Alleged anomalies in solarisation scheme: Anti-graft body restrained from action against company
PESHAWAR: The Peshawar High Court (PHC) has restrained the Anti-Corruption Establishment from taking action against a private company in connection with an inquiry into alleged irregularities in the solarization scheme of mosques in various constituencies of Mardan.
A two-member bench comprising Justice Ejaz Anwar and Justice Inamullah Khan heard the writ petition filed by Abdul Sattar Khan, CEO of Best Sun Power and Pak Friends Construction and Development Limited.
The petitioner made the Director of Anti-Corruption, Khyber Pakhtunkhwa and others respondents in the case. During the hearing, the petitioner’s counsel, Advocate Ahmad Farooq Khattak, informed the court that the petitioner’s company was duly registered with the Securities and Exchange Commission of Pakistan (SECP) in Peshawar.
The Tehsil Municipal Administration (TMA) Mardan had floated tenders for the solarization of mosques in constituencies PK-51, PK-58, and PK-53, in which the petitioner company participated and was declared successful.
He stated that a formal agreement was signed between the company and the Mardan TMA, under which the company completed the project.

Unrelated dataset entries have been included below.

Definition cfg_load (path : Str) (input : Input) (c : DaemonConfig) : Result DaemonConfig :=
  match ini_load path input [] with
  | inl e => inl e
  | inr ini =>
      match apply_all ini settings (c <| rw_log_level := lit "info" |> <| rw_companion_interface := lit "unix" |>) with
      | inl e => inl e
      | inr c =>
          match log_parse_level (rw_log_level c) with
          | None => inl (lit "logging.log_level: unknown level " ++ [34] ++ rw_log_level c ++ [34])
          | Some level =>
              let c := c <| cf_log_level := level |> in
              let transport :=
                if beq (rw_companion_interface c) (lit "unix") then Some Unix
                else if beq (rw_companion_interface c) (lit "tcp") then Some Tcp else None in
              match transport with
              | None => inl (lit "companion.companion_interface must be " ++ [34] ++ lit "unix" ++ [34] ++ lit " or "
                             ++ [34] ++ lit "tcp" ++ [34])
              | Some t =>
                  let c := on_companion (fun o => o <| op_transport := t |>) c in
                  match cf_state_dir c with
                  | [] => inl (lit "storage.state_dir is required — the directory holding this node's identity, contacts, channels and messages (/var/lib/coreletd for the packaged service)")
                  | _ :: _ =>
                      if negb (first_byte (cf_state_dir c) =? 47) then
                        inl (lit "storage.state_dir must be an absolute path, not " ++ [34] ++ cf_state_dir c ++ [34])
                      else inr (c <| cf_state_dir := rev (drop_slashes (rev (cf_state_dir c))) |>)
                  end
              end
          end
      end
  end.

Definition control_char (c : Z) : bool := (c <? 32) || (c =? 127).

(** [None] when valid; the error otherwise. *)
Definition validate (c : DaemonConfig) : option Str :=
  let name := cfg_name (cf_node c) in
  match name with
  | [] => Some (lit "node.advert_name must not be empty — MeshCore clients ignore adverts with no name")
  | _ =>
      if existsb control_char name then Some (lit "node.advert_name must not contain control characters")
      else
        let overhead := (1 + (if cfg_has_location (cf_node c) then 8 else 0))%nat in
        let budget := (kMaxAdvertAppDataSize - overhead)%nat in
        if (budget <? length name)%nat then
          Some (lit "node.advert_name is " ++ show_int (zlen name) ++ lit " bytes; the advert only carries "
                ++ show_int (Z.of_nat budget) ++
                (if cfg_has_location (cf_node c) then lit " once node.lat/node.lon are set" else []) ++
                lit ", and a longer one fails signature verification on every MeshCore node")
        else None
  end.

Definition finalise (c : DaemonConfig) : DaemonConfig := c <| cf_messages_path := messages_path c |>.

(** ** Reading back what is written *)

(** The value has a fixed-point text of at most 17 decimals that reads back as itself. *)
Definition fixed_point (v : double) : bool :=
  is_finite v && existsb (fun k => f_eq (strtod_value (snprintf 64 (print_fixed k v))) v) (seq 0 18).

Lemma f_eq_sign a b : f_eq a b = true -> d_sign a = d_sign b -> a = b.
Proof.
  unfold f_eq, SFeqb, SFcompare. destruct a as [[]|[]| |[] m e], b as [[]|[]| |[] m' e']; cbn; try done;
    destruct (Z.compare_spec e e') as [->| |]; try done;
    destruct (Pos.compare_cont Eq m m') eqn:Hm; try done; intros _ _; apply Pos.compare_eq in Hm; by subst.
Qed.

Lemma scaled_sign neg m base e r v range_error rest :
  scaled neg m base e r = Converted v range_error rest -> d_sign v = neg \/ v = S754_nan.
Proof.
  unfold scaled. intros H. destruct (m * _) as [|n|n]; [simplify_eq; by left| |simplify_eq; by left].
  destruct (base ^ _) as [|d|d]; [simplify_eq; by left| |simplify_eq; by left].
  injection H as <- _ _. unfold d_of_ratio. destruct (SFdiv_core_binary _ _ _ _ _ _) as [[mz ez] lz]. unfold binary_round_aux.
  destruct (shr_fexp _ _ mz ez lz) as [mrs e']. destruct (shr_fexp _ _ _ e' _) as [mrs2 e2].
  destruct (shr_m mrs2); [by left| |by right]. destruct (_ <=? _); by left.
Qed.

(** Bytes of a decimal number. *)
Definition number_char (c : Z) : bool := is_digit c || (c =? 45) || (c =? 46).

Lemma decimal_text_chars neg i f :
  digits i -> digits (fraction f) -> Forall (fun c => number_char c = true) (decimal_text neg i f).
Proof.
  intros Hi Hf. assert (forall l, digits l -> Forall (fun c => number_char c = true) l) as Hd.
  { intros l. apply Forall_impl. intros c Hc. unfold number_char. by rewrite Hc. }
  unfold decimal_text. rewrite !Forall_app. split; [destruct neg; by each|]. split; [auto|].
  destruct f; [|constructor]. constructor; [done|]. by apply Hd.
Qed.

Lemma number_until_nul s : Forall (fun c => number_char c = true) s -> Reader.until_nul s = s.
Proof.
  induction 1 as [|c s Hc _ IH]; cbn; [done|]. destruct (Z.eqb_spec c 0) as [->|]; [done|]. by rewrite IH.
Qed.

Lemma format_real_found n : forall k v,
  existsb (fun k => f_eq (strtod_value (snprintf 64 (print_fixed k v))) v) (seq k n) = true ->
  exists j, format_real_loop n k v = snprintf 64 (print_fixed j v) /\ (j < k + n)%nat /\
    f_eq (strtod_value (format_real_loop n k v)) v = true.
Proof.
  induction n as [|n IH]; intros k v; cbn [seq existsb format_real_loop]; [done|].
  destruct (f_eq (strtod_value (snprintf 64 (print_fixed k v))) v) eqn:Hk; cbn [orb].
  - intros _. exists k. split; [done|]. split; [lia|done].
  - intros H. destruct (IH (S k) v H) as (j & H1 & H2 & H3). exists j. split; [done|]. split; [lia|done].
Qed.

Lemma format_real_reads v :
  fixed_point v = true ->
  whole strtod (format_real v) = Some v /\ format_real v <> [] /\
  Forall (fun c => number_char c = true) (format_real v).
Proof.
  intros [Hf Hx]%andb_true_iff. apply format_real_found in Hx as (j & Htext & Hj & Heq).
  fold (format_real v) in *.
  destruct (snprintf_fixed_shape j v Hf) as (i & f & Hshape & Hne & Hi & Hfr & Hlen).
  rewrite Hshape in Htext. rewrite Htext in *. pose proof (decimal_text_chars (d_sign v) i f Hi Hfr) as Hch.
  split; [|split; [|done]].
  - unfold whole. rewrite number_until_nul by done. unfold strtod_value in Heq.
    rewrite strtod_decimal in Heq |- * by done.
    assert (0 <= digits_value (i ++ fraction f)) as Hpos.
    { assert (digits (i ++ fraction f)) as Hd by (by apply Forall_app). unfold digits_value. clear -Hd.
      assert (forall a, 0 <= a -> 0 <= fold_left (fun acc c => acc * 10 + (c - 48)) (i ++ fraction f) a) as Hgo;
        [|by apply Hgo]. induction Hd as [|c l Hc _ IH]; cbn; [done|]. intros a Ha. apply IH.
      apply is_digit_range in Hc. lia. }
    pose proof (scaled_in_range (d_sign v) (digits_value (i ++ fraction f)) (zlen (fraction f)) [] Hpos) as Hr.
    destruct (scaled _ _ _ _ _) as [|w re rest] eqn:Hs; [destruct Hr; unfold zlen; lia|].
    apply scaled_sign in Hs. destruct Hr as [-> Hre]; [unfold zlen; lia|].
    assert (w = v) as ->.
    { destruct Hs as [Hs| ->]; [|done]. by apply f_eq_sign. }
    rewrite Hre; [done|]. destruct v; done || eauto.
  - unfold decimal_text. destruct (d_sign v); [done|]. cbn. destruct i; done.
Qed.

Lemma f_eq_refl v : is_finite v = true -> f_eq v v = true.
Proof.
  unfold f_eq, SFeqb, SFcompare. destruct v as [?|?| |s m e]; try done. intros _. rewrite Z.compare_refl.
  change (Pos.compare_cont Eq m m) with (Pos.compare m m). rewrite Pos.compare_refl. by destruct s.
Qed.

Lemma reads_fixed k v : (k < 18)%nat -> is_finite v = true -> reads_back k v -> fixed_point v = true.
Proof.
  intros Hk Hf [range Hr]. unfold fixed_point. rewrite Hf. apply existsb_exists. exists k. split; [apply in_seq; lia|].
  unfold strtod_value. rewrite Hr. by apply f_eq_refl.
Qed.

A physical inspection of the project was also carried out, and a report was submitted to the concerned authorities. Payments were subsequently made to the company.
However, MPA Muhammad Salam from PK-56 later levelled allegations of corruption in the scheme, claiming that government funds allocated for the project were embezzled and procurement officers misused their authority. Based on this complaint, the Anti-Corruption Department conducted an audit.
The petitioner’s lawyer argued that the audit report, dated May 19, 2025, was prepared without any inspection or proper record verification and is baseless and contrary to facts.
He added that the petitioners were neither heard nor was any physical verification of the project sites conducted. Despite this, proceedings were initiated against them. The lawyer contended that the audit report was unlawful and lacked transparency, violating the fundamental rights of the petitioner company.
He requested the court to declare the audit report and the resulting proceedings as illegal and to order a fresh inquiry or audit, including a site visit and an opportunity for the company to present its version.
The court observed that the petitioner company had already completed the project. However, according to the company, it is now being made a scapegoat for political reasons.